La construcción de Don Pasquale es en verdad modélica por su finura musical y por su leve aire bufo, nada realmente caricaturesco, por su clara armonía y fácil y fresca melodía; por sus proporciones, por la ligereza casi rossiniana de muchos pasajes. Esta composición marca una síntesis, un sincretismo, entre las tradiciones cómicas napolitanas y las emociones surgidas en el teatro del XIX. Lo aéreo, lo liviano incluso, combinado con los planteamientos más dramáticos de la era romántica. En palabras de Rodolfo Celletti, esta ópera “es la eficacia con la cual el lirismo y la melancolía se contraponen a la sonrisa maliciosa o incluso a la sincera carcajada”. Todo envuelto en la discreta y lejanamente crítica atmósfera propia de una comedia de costumbres
El discurso musical fluye animado, ondulante, expresivo, sin recitativos secco; todo está asentado en la orquesta, ágil, cambiante y refinada. Las formas pretéritas son a veces muy modificadas en busca de nuevos esquemas. Como en el dúo Don Pasquale-Malatesta del acto I, de trazo continuo y con distintas secciones enlazadas. Solamente hay, en puridad, dos arias tradicionales: la cavatina se Norina que nos la presenta como una Rossina más madura, y la de Ernesto. Lo demás es cosecha donizettiana. Y hay cosas que nos llevan a Verdi, como el uso de períodos disímiles para los personajes de un dúo, que siguen una música y un compás diferente; como el del acto III entre la joven “Sofronia” y el viejo conquistador, después de que ella haya abofeteado a su falso marido (E finita). Sobre una melodía en menor, Larghetto, 6/8, con frases separadas de tres en tres compases, Don Pasquale se lamenta patética y amargamente. Mientras, ella pasa a un consolador tono mayor, expresando para sí su conmiseración con el viejo. Un claro toque de humanidad subrayado por el juego armónico. Rasgos similares pueden hallarse en otros momentos clave, así el dúo Don Pasquale-Ernesto (Sogno soave e casto).

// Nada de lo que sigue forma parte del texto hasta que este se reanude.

(* ===== verification/OrchEnv.v ===== *)
(** * Cluster orchestrator: requests, environments and commands

    [deploy/cluster-orchestrator.py], the functions that keep no state: names,
    environment files, the choice of an image, the compose file and the shell command
    of a deployment. *)

From stdpp Require Import base option list strings.
From Stdlib Require Import ZArith Lia Ascii.
From S2P Require Import Prelude PyStr PyFloat Json Regex.

Local Open Scope Z_scope.
Local Open Scope py_scope.

(** ** Settings *)

Definition CATALOG_IMAGES : odict string :=
  [("postgres", "postgres:16-alpine"); ("redis", "redis:7-alpine");
   ("qdrant", "qdrant/qdrant:latest"); ("agent-runtime", "alpine:3.20")]%string.

Record box := { bx_vcpu : string; bx_mem : string; bx_disk : string }.
Definition FLAVORS : odict box :=
  [("small", {| bx_vcpu := "2"; bx_mem := "4096"; bx_disk := "40" |});
   ("medium", {| bx_vcpu := "4"; bx_mem := "8192"; bx_disk := "80" |});
   ("large", {| bx_vcpu := "8"; bx_mem := "16384"; bx_disk := "160" |})]%string.
Definition medium : box := {| bx_vcpu := "4"; bx_mem := "8192"; bx_disk := "80" |}.

Definition SIDECAR_IMAGE : string :=
  "ghcr.io/attestmesh/cluster-mesh-agent@sha256:b9e0ae107d9db015c22059c9fecdc28f2b35e09b257eabb4739bd4e46d96f641".

(** What the environment of the process sets. *)
Record config := {
  TOKEN : string;
  DEPLOY_RPC_URL : string;
  DEPLOY_BUNDLER_URL : string;
  DEPLOY_GAS_POLICY_ID : string;
  DEPLOY_BOX_RPC : string;
  COMPOSES : string;
  LOGS : string;
  AUTO_CLEANUP_FAILED : bool;
}.

Definition validate_deploy_config (c : config) : result unit :=
  raise! RuntimeError "ORCHESTRATOR_BUNDLER_URL is not configured. Cluster CVMs need an EIP-4337 bundler/paymaster endpoint; a plain Base RPC URL cannot register members."
    when bool_decide (DEPLOY_BUNDLER_URL c = EmptyString);
  raise! RuntimeError "ORCHESTRATOR_BUNDLER_URL must be a real EIP-4337 bundler/paymaster endpoint, not the same plain RPC URL used for chain reads."
    when bool_decide (DEPLOY_BUNDLER_URL c = DEPLOY_RPC_URL c);
  raise! RuntimeError "ORCHESTRATOR_GAS_POLICY_ID is not configured. Cluster CVMs need the paymaster sponsorship policy id that matches ORCHESTRATOR_BUNDLER_URL."
    when bool_decide (DEPLOY_GAS_POLICY_ID c = EmptyString);
  Ok tt.

(** ** Names *)

(** [re.sub("[^a-z0-9-]+", "-", s)]: [run] says that the previous character was
    replaced. *)
Definition slug_char (c : ascii) : bool := is_lower c || is_digit c || eqc c "-".
Fixpoint sub_runs (run : bool) (s : string) : string :=
  match s with
  | EmptyString => EmptyString
  | String c s =>
      if slug_char c then String c (sub_runs false s)
      else if run then sub_runs true s else String "-" (sub_runs true s)
  end.

Definition slug (value : string) : string :=
  let s := strip_char "-" (sub_runs false (lower value)) in
  let t := stake 48 s in
  if bool_decide (t = EmptyString) then "workload"%string else t.

(** The name of the machine of a deployment. *)
Definition node_name (network_id name job_id : string) : string :=
  slug (network_id +:+ "-" +:+ name +:+ "-" +:+ stake 6 job_id).

(** ** Environments *)

Definition env_re : re := literal false "^[A-Za-z_][A-Za-z0-9_]*=".

(** One turn of the loop over the lines. *)
Definition parse_env_line (parsed : odict string) (line : string) : result (odict string) :=
  let stripped := strip line in
  if bool_decide (stripped = EmptyString) || startswith "#" stripped then Ok parsed
  else if negb (found (re_match env_re stripped)) then
    Raise (ValueError ("Invalid environment line: " +:+ repr_str line))
  else match partition "=" stripped with
       | Some (key, value) => Ok (dset key value parsed)
       | None => Raise (ValueError "not enough values to unpack")
       end.
Fixpoint parse_env_lines (parsed : odict string) (ls : list string) : result (odict string) :=
  match ls with
  | [] => Ok parsed
  | l :: ls => parsed ← parse_env_line parsed l; parse_env_lines parsed ls
  end.
Definition parse_env (raw : string) : result (odict string) :=
  if bool_decide (strip raw = EmptyString) then Ok [] else parse_env_lines [] (splitlines raw).

Definition env_line (kv : string * string) : string := kv.1 +:+ "=" +:+ kv.2 +:+ String LF EmptyString.
Definition env_text (env : odict string) : string := String.concat "" (map env_line (dsort env)).

Definition setdefault (k v : string) (d : odict string) : odict string := if dmem k d then d else dset k v d.
Definition env_for_catalog (catalog_id : option string) (user_env : odict string) : result (odict string) :=
  if bool_decide (catalog_id = Some "postgres"%string) then
    raise! ValueError "Postgres requires POSTGRES_PASSWORD in Advanced environment."
      when bool_decide (default EmptyString (dget "POSTGRES_PASSWORD" user_env) = EmptyString);
    Ok (setdefault "POSTGRES_INITDB_ARGS" "--encoding=UTF8 --locale=C"
         (setdefault "POSTGRES_DB" "postgres" (setdefault "POSTGRES_USER" "postgres" user_env)))
  else Ok user_env.

(** ** Base64, as [base64.b64encode] *)

Definition b64_alphabet : string := "ABCDEFGHIJKLMNOPQRSTUVWXYZabcdefghijklmnopqrstuvwxyz0123456789+/".
Definition b64_char (n : Z) : ascii := default "="%char (String.get (Z.to_nat n) b64_alphabet).
Definition byte_of (c : ascii) : Z := Z.of_N (code c).
Fixpoint b64encode (s : string) : string :=
  match s with
  | EmptyString => EmptyString
  | String a EmptyString =>
      let n := byte_of a in
      String (b64_char (Z.shiftr n 2)) (String (b64_char (Z.shiftl (Z.land n 3) 4)) "==")
  | String a (String b EmptyString) =>
      let n := byte_of a * 256 + byte_of b in
      String (b64_char (Z.shiftr n 10)) (String (b64_char (Z.land (Z.shiftr n 4) 63))
        (String (b64_char (Z.shiftl (Z.land n 15) 2)) "="))
  | String a (String b (String c s)) =>
      let n := byte_of a * 65536 + byte_of b * 256 + byte_of c in
      String (b64_char (Z.shiftr n 18)) (String (b64_char (Z.land (Z.shiftr n 12) 63))
        (String (b64_char (Z.land (Z.shiftr n 6) 63)) (String (b64_char (Z.land n 63)) (b64encode s))))
  end.
Example b64_man : b64encode "Man many M" = "TWFuIG1hbnkgTQ=="%string.
Proof. vm_compute. reflexivity. Qed.

(** ** Shell quoting, as [shlex.quote] *)

Definition SQ : ascii := "'".
Definition DQ : ascii := "034".
Definition sh_safe (c : ascii) : bool := is_word c || sany (eqc c) "@%+=:,./-".
Definition sh_quote (s : string) : string :=
  if bool_decide (s = EmptyString) then String SQ (String SQ EmptyString)
  else if sall sh_safe s then s
  else String SQ (replace_char SQ (String SQ (String DQ (String SQ (String DQ (String SQ EmptyString))))) s
         +:+ String SQ EmptyString).

(** ** Compose files *)

(** A double quote is written [~] in the literals below. *)
Definition dq (s : string) : string := replace_char "~" (String DQ EmptyString) s.
Definition text_of (lines : list string) : string := String.concat "" (map (fun l => l +:+ String LF EmptyString) lines).

Definition mesh_lines : list string :=
  ["services:";
   "  sidecar:";
   "    image: " +:+ SIDECAR_IMAGE;
   "    restart: unless-stopped";
   "    environment:";
   "      - CHAIN_ID=${CHAIN_ID}";
   "      - RPC_URL=${RPC_URL}";
   "      - BUNDLER_URL=${BUNDLER_URL}";
   "      - GAS_POLICY_ID=${GAS_POLICY_ID}";
   "      - INDEXER_REGISTRY_ADDR=${INDEXER_REGISTRY_ADDR}";
   "      - GATEWAY_DOMAIN=${GATEWAY_DOMAIN}";
   "      - DSTACK_SOCKET=/var/run/dstack.sock";
   "      - SIDECAR_STATE_DIR=/var/lib/attestmesh";
   "      - HEALTH_HTTP_ADDR=0.0.0.0:9090";
   "      - LOG_FORMAT=pretty";
   "      - LOG_LEVEL=info,cluster_mesh_agent=debug";
   "    volumes:";
   "      - /var/run/dstack.sock:/var/run/dstack.sock";
   "      - sidecar-state:/var/lib/attestmesh";
   "    ports:";
   dq "      - ~9090:9090~";
   dq "      - ~51900:51900~";
   "    cap_add:";
   "      - NET_ADMIN";
   "    devices:";
   "      - /dev/net/tun";
   EmptyString;
   "  registration-helper:";
   "    image: " +:+ SIDECAR_IMAGE;
   "    restart: unless-stopped";
   "    environment:";
   "      - CLUSTER=${CLUSTER}";
   "      - DSTACK_SOCKET=/var/run/dstack.sock";
   "      - REGISTRATION_HELPER_ADDR=0.0.0.0:9092";
   "    volumes:";
   "      - /var/run/dstack.sock:/var/run/dstack.sock";
   dq "    entrypoint: [~/usr/local/bin/attestmesh-registration-calldata~]";
   EmptyString]%string.
Definition postgres_compose (name : string) : string := text_of (mesh_lines ++
  ["  postgres:";
   "    image: postgres:16-alpine";
   "    restart: unless-stopped";
   "    env_file:";
   "      - /tmp/attestmesh-workload.env";
   "    volumes:";
   "      - pgdata:/var/lib/postgresql/data";
   "    labels:";
   dq "      attestmesh.name: ~" +:+ name +:+ dq "~";
   dq "      attestmesh.source: ~fleet-control~";
   EmptyString;
   "  postgres-mesh-proxy:";
   "    image: alpine/socat:1.8.0.0";
   "    restart: unless-stopped";
   "    network_mode: service:sidecar";
   "    depends_on:";
   "      sidecar:";
   "        condition: service_started";
   "      postgres:";
   "        condition: service_started";
   "    entrypoint:";
   "      - /bin/sh";
   "      - -ec";
   "    command:";
   "      - |";
   "        while :; do";
   dq "          ip=~$$(ip -4 -o addr show dev attestmesh0 2>/dev/null | awk '{print $$4}' | cut -d/ -f1)~";
   dq "          [ -n ~$$ip~ ] && break";
   "          sleep 1";
   "        done";
   dq "        exec socat -d -d TCP-LISTEN:5432,fork,reuseaddr,bind=~$${ip}~ TCP:postgres:5432";
   "    read_only: true";
   "    cap_drop:";
   "      - ALL";
   "    security_opt:";
   "      - no-new-privileges:true";
   EmptyString;
   "volumes:";
   "  sidecar-state:";
   "  pgdata:"]%string).
Definition generic_compose (name image : string) (catalog_id : option string) : string :=
  let command := if bool_decide (catalog_id = Some "agent-runtime"%string)
    then String LF (dq "    command: [~sh~, ~-lc~, ~while true; do sleep 3600; done~]") else EmptyString in
  text_of (mesh_lines ++
  ["  workload:";
   "    image: " +:+ image;
   "    restart: unless-stopped";
   "    env_file:";
   "      - /tmp/attestmesh-workload.env" +:+ command;
   "    labels:";
   dq "      attestmesh.name: ~" +:+ name +:+ dq "~";
   dq "      attestmesh.source: ~fleet-control~";
   EmptyString;
   "volumes:";
   "  sidecar-state:"]%string).
Definition compose_for (name image : string) (catalog_id : option string) : string :=
  if bool_decide (catalog_id = Some "postgres"%string) then postgres_compose name
  else generic_compose name image catalog_id.

(** ** The command of a deployment *)

(** What the shell command takes from a job. *)
Record launch := {
  ln_cluster : string;
  ln_member_impl : string;
  ln_compose_path : string;
  ln_app_env_b64 : string;
  ln_box : box;
}.
Definition deploy_text (c : config) (l : launch) (body : string) : string :=
  "set -euo pipefail; source deploy/env.sh; " +:+
  "export RPC_URL=" +:+ sh_quote (DEPLOY_RPC_URL c) +:+ "; " +:+
  "export BUNDLER_URL=" +:+ sh_quote (DEPLOY_BUNDLER_URL c) +:+ "; " +:+
  "export GAS_POLICY_ID=" +:+ sh_quote (DEPLOY_GAS_POLICY_ID c) +:+ "; " +:+
  "export BOX_RPC=" +:+ sh_quote (DEPLOY_BOX_RPC c) +:+ "; " +:+
  "export CLUSTER=" +:+ sh_quote (ln_cluster l) +:+ " MEMBER_IMPL=" +:+ sh_quote (ln_member_impl l) +:+ "; " +:+
  "export COMPOSE=" +:+ sh_quote (ln_compose_path l) +:+ " APP_ENV_B64=" +:+ sh_quote (ln_app_env_b64 l) +:+ "; " +:+
  "export BOX_VCPU=" +:+ bx_vcpu (ln_box l) +:+ " BOX_MEM=" +:+ bx_mem (ln_box l) +:+
  " BOX_DISK=" +:+ bx_disk (ln_box l) +:+ "; " +:+ body.
Definition deploy_shell (c : config) (l : launch) (body : string) : list string :=
  ["bash"; "-lc"; deploy_text c l body]%string.

(** The commands [cleanup_job] and [run_job] add. *)
Definition cleanup_body (node : string) (force : bool) : string :=
  "export FORCE_CLEANUP=" +:+ (if force then "1" else "0") +:+ "; " +:+
  "deploy/generic-node.sh " +:+ sh_quote node +:+ " cleanup".
Definition phases : list string :=
  ["preflight"; "deploy"; "prime"; "bind"; "start"; "register-direct"; "verify"]%string.
Definition run_body (node : string) : string :=
  join "; " (map (fun p => "deploy/generic-node.sh " +:+ sh_quote node +:+ " " +:+ p)%string phases).

Section request.
Context {F : Type} `{PyFloat F}.

(** [body.get(k)] and [str(body.get(k) or default)] *)
Definition bget (k : string) (body : odict (json F)) : json F := default JNull (dget k body).
Definition str_or (k d : string) (body : odict (json F)) : string :=
  if truthy (bget k body) then json_str (bget k body) else d.

Definition workload_image (body : odict (json F)) : result string :=
  if eq_str "image" (bget "source" body) then
    let image := strip (str_or "imageRef" EmptyString body) in
    if bool_decide (image = EmptyString) then Raise (ValueError "imageRef is required for custom-image deploys")
    else Ok image
  else
    let catalog_id := strip (str_or "catalogId" EmptyString body) in
    match dget catalog_id CATALOG_IMAGES with
    | Some image => Ok image
    | None => Raise (ValueError ("Catalog item " +:+
        (if bool_decide (catalog_id = EmptyString) then "<missing>" else catalog_id) +:+
        " is not deployable yet. Supported catalog CVMs: " +:+ join ", " (dkeys (dsort CATALOG_IMAGES))))
    end.
End request.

En la representación del día 13 de mayo todos estos factores brillaron en su justo término y también se consiguió que la vocalidad romántica ligera, espirituosa, aérea y espumosa quedara plasmada a pesar de las limitaciones del reparto. Quizá la principal fuera la falta de caracterización de Nicola Alaimo, un Pasquale demasiado tierno de 35 años. Está bien que el protagonista de la obra no sea un carcamal, un basso buffo cargado de años y en declive, excesivo en la gesticulación, pobre en el canto y rico en la declamación, como en su tiempo los valetudinarios y exagerados Badioli, Montarsolo o Dara. Pero ni tanto ni tan calvo. Por otra parte, este joven cantante, emparentado con Simone Alaimo, es más barítono que bajo y posee un timbre grato, pero opaco, anda falto de gracia, de elocuencia en el fraseo, de impulso cómico, bien que en lo musical sea respetuoso y no haga cosas feas.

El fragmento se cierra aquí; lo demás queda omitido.